(Collected data)
Lemma Prepare_File_run b id path h : b_pId b = Some id ->
  exists ok h' b', Transfer_Prepare_File b (Some path) false h = inr ((ok, b'), h') /\
    fetch_result h b (if ok : bool then TRANSFER_OK else TRANSFER_FAIL_LOCAL) h' b'.
Proof.
  intros Hid. unfold Transfer_Prepare_File. destruct (open_file_run path h) as (r & h1 & E1 & A1 & _). hm E1.
  destruct r as [bs|]; [|eexists false, h1, _; split; [done|]; split; [by eexists|by apply as_streams]].
  set (h2 := set_streams h1 (ho_streams h1 + 1)). hm (eq_refl : update_host (fun h => set_streams h (ho_streams h + 1)) h1 = inr ((), h2)).
  hm (pointee_run _ _ h2 Hid). cbv zeta. pose proof (as_streams _ _ A1) as Hs.
  assert (exists ok o, (if bi_iLength id == 0 then mret false else syscall) h2 = inr (ok, set_sys h2 o)) as (ok & o & E2).
  { destruct (bi_iLength id == 0); [exists false, (ho_sys h2); by destruct h2|]. destruct (syscall_run h2) as (ok & o & E & _). by exists ok, o. }
  hm E2. destruct ok.
  - eexists true, _, _. split; [reflexivity|]. split; [by eexists|]. split; [by eexists|]. cbn. by rewrite Hs.
  - eexists false, _, _. split; [reflexivity|]. split; [by eexists|]. cbn. lia.
Qed.
Lemma worker_runs t ps cs i p st : books t ps cs -> in_workers t !! i = Some (p, st) -> p <> W_gone ->
  in_shutdown t = S_idle \/ in_shutdown t = S_workers.
Proof.
  intros HB Hi Hp. pose proof (bk_phase _ _ _ HB) as Hph. unfold phase in Hph.
  destruct (in_shutdown t); try (by left); try (by right); exfalso; apply Hp; eapply workers_gone_at; naive_solver.
Qed.

(** A worker goes from [p] to [p']; [nw] was worked on and [nf] has its fate. *)
Lemma worker_books t t' ps cs ps' cs' i p st p' nw nf : books t ps cs -> in_workers t !! i = Some (p, st) -> p <> W_gone ->
  in_workers t' = alter (fun w => (p', w.2)) i (in_workers t) -> in_receiver t' = in_receiver t -> in_shutdown t' = in_shutdown t ->
  in_queue t' = in_queue t -> received t' = received t -> worked t' = worked t ++ nw -> fates t' = nf ++ fates t ->
  list_holds LIST_MODE_QUEUE (pending t') ps' -> list_holds LIST_MODE_GENERIC (completed t') cs' ->
  ids (worker_has p ++ ps ++ cs) ≡ₚ ids (worker_has p' ++ ps' ++ cs' ++ nf.*1) ->
  ids (nw.*1 ++ worker_completes p ++ cs) ≡ₚ ids (worker_completes p' ++ cs' ++ done_with nf) ->
  working (in_work t') (worked t') -> Forall sane (worker_has p' ++ ps' ++ cs') ->
  Forall (fun m => fits_inspection (rv_message m)) (worker_works p' ++ ps') ->
  books t' ps' cs'.
Proof.
  intros HB Hi Hp Ew Er Es Eq Erc Eo Ef Hps Hcs Hh Ha Hwo Hsa Hfi.
  assert (Hsh : in_shutdown t' = S_idle \/ in_shutdown t' = S_workers) by (rewrite Es; by eapply worker_runs).
  assert (He : ~ ended t' /\ ~ ended t) by (unfold ended; rewrite Es in *; destruct Hsh; split; congruence). destruct He as [He' He].
  destruct (have_at worker_has _ _ _ _ p' Hi) as (r1 & E1 & E1'). destruct (have_at worker_completes _ _ _ _ p' Hi) as (r2 & E2 & E2').
  destruct (have_at worker_works _ _ _ _ p' Hi) as (r3 & E3 & E3').
  assert (Hho : holders t ps cs ≡ₚ (worker_has p ++ ps ++ cs) ++ receiver_has (in_receiver t) ++ r1) by (unfold holders; rewrite E1; solve_Permutation).
  assert (Hho' : holders t' ps' cs' ≡ₚ (worker_has p' ++ ps' ++ cs') ++ receiver_has (in_receiver t) ++ r1)
    by (unfold holders; rewrite Er, Ew, E1'; solve_Permutation).
  assert (Hids : ids (holders t ps cs) ≡ₚ ids (holders t' ps' cs' ++ nf.*1)).
  { rewrite Hho, ids_app, Hh, ids_app, Hho', !ids_app. solve_Permutation. }
  split; try done.
  - intros _. rewrite Eq. eapply serving_sub; [|by apply HB]. rewrite (owed_by_ids _ _ Hids). unfold owed_by. rewrite omap_app.
    by apply submseteq_inserts_r.
  - unfold kept. rewrite Erc, Ef, fmap_app. pose proof (bk_kept _ _ _ HB) as Hk. unfold kept in Hk. rewrite Hk, ids_app, Hids, !ids_app.
    by rewrite <- app_assoc.
  - unfold accounted. rewrite Eo, Ew, E2', Ef, fmap_app, ids_app, done_with_app. pose proof (bk_worked _ _ _ HB) as Hk. unfold accounted in Hk.
    rewrite Hk, E2. transitivity (ids (nw.*1 ++ worker_completes p ++ cs) ++ ids r2 ++ ids (done_with (fates t))).
    { rewrite !ids_app. solve_Permutation. }
    rewrite Ha, !ids_app. solve_Permutation.
  - rewrite Hho'. apply Forall_app. split; [done|]. pose proof (bk_sane _ _ _ HB) as Hs. rewrite Hho in Hs. by apply Forall_app in Hs as [_ ?].
  - pose proof (bk_fits _ _ _ HB) as Hs. unfold todo in *. rewrite Er, Ew, E3'. rewrite E3 in Hs. rewrite !Forall_app in *. naive_solver.
  - unfold phase. by destruct Hsh as [-> | ->].
Qed.

Lemma worker_goes t ps cs i p st p' : books t ps cs -> in_workers t !! i = Some (p, st) -> p <> W_gone ->
  worker_has p' = [] -> worker_has p = [] -> books (at_worker i p' t) ps cs.
Proof.
  intros HB Hi Hp Hh' Hh. destruct (worker_runs t ps cs i p st HB Hi Hp) as [Hsh|Hsh];
    (assert (He : ~ ended t) by (unfold ended; by rewrite Hsh)); destruct (bk_lists _ _ _ HB He) as [Hps Hcs].
  all: assert (Hw : forall p, worker_has p = [] -> worker_completes p = [] /\ worker_works p = []) by (by intros []).
  all: destruct (Hw p Hh) as [Hc1 Hw1], (Hw p' Hh') as [Hc2 Hw2].
  all: eapply (worker_books t _ ps cs ps cs i p st p' [] []); try done; simpl; rewrite ?app_nil_r, ?Hh, ?Hh', ?Hc1, ?Hc2, ?Hw2; try done.
  1, 4: apply HB.
  all: pose proof (bk_sane _ _ _ HB) as Hs; pose proof (bk_fits _ _ _ HB) as Hf; unfold holders, todo in *; rewrite !Forall_app in *; naive_solver.
Qed.

Lemma flags_books t ps cs f : books t ps cs -> books (set_in_flags f t) ps cs.
Proof. by intros []. Qed.

Lemma emergency_books t ps cs : books t ps cs -> books (Inspection_Request_Emergency_Shutdown t) ps cs.
Proof.
  intros HB. unfold Inspection_Request_Emergency_Shutdown. cbv zeta. destruct (emergencyShutdownRequested _); repeat apply flags_books; done.
Qed.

• _Task statement_
What is needed is a verbatim copy of every line in the records above from the one containing "split; try done." down to the one containing "(assert (He : ~", both included, and nothing more.

• _Finished task_
  split; try done.
  - intros _. rewrite Eq. eapply serving_sub; [|by apply HB]. rewrite (owed_by_ids _ _ Hids). unfold owed_by. rewrite omap_app.
    by apply submseteq_inserts_r.
  - unfold kept. rewrite Erc, Ef, fmap_app. pose proof (bk_kept _ _ _ HB) as Hk. unfold kept in Hk. rewrite Hk, ids_app, Hids, !ids_app.
    by rewrite <- app_assoc.
  - unfold accounted. rewrite Eo, Ew, E2', Ef, fmap_app, ids_app, done_with_app. pose proof (bk_worked _ _ _ HB) as Hk. unfold accounted in Hk.
    rewrite Hk, E2. transitivity (ids (nw.*1 ++ worker_completes p ++ cs) ++ ids r2 ++ ids (done_with (fates t))).
    { rewrite !ids_app. solve_Permutation. }
    rewrite Ha, !ids_app. solve_Permutation.
  - rewrite Hho'. apply Forall_app. split; [done|]. pose proof (bk_sane _ _ _ HB) as Hs. rewrite Hho in Hs. by apply Forall_app in Hs as [_ ?].
  - pose proof (bk_fits _ _ _ HB) as Hs. unfold todo in *. rewrite Er, Ew, E3'. rewrite E3 in Hs. rewrite !Forall_app in *. naive_solver.
  - unfold phase. by destruct Hsh as [-> | ->].
Qed.

Lemma worker_goes t ps cs i p st p' : books t ps cs -> in_workers t !! i = Some (p, st) -> p <> W_gone ->
  worker_has p' = [] -> worker_has p = [] -> books (at_worker i p' t) ps cs.
Proof.
  intros HB Hi Hp Hh' Hh. destruct (worker_runs t ps cs i p st HB Hi Hp) as [Hsh|Hsh];
    (assert (He : ~ ended t) by (unfold ended; by rewrite Hsh)); destruct (bk_lists _ _ _ HB He) as [Hps Hcs].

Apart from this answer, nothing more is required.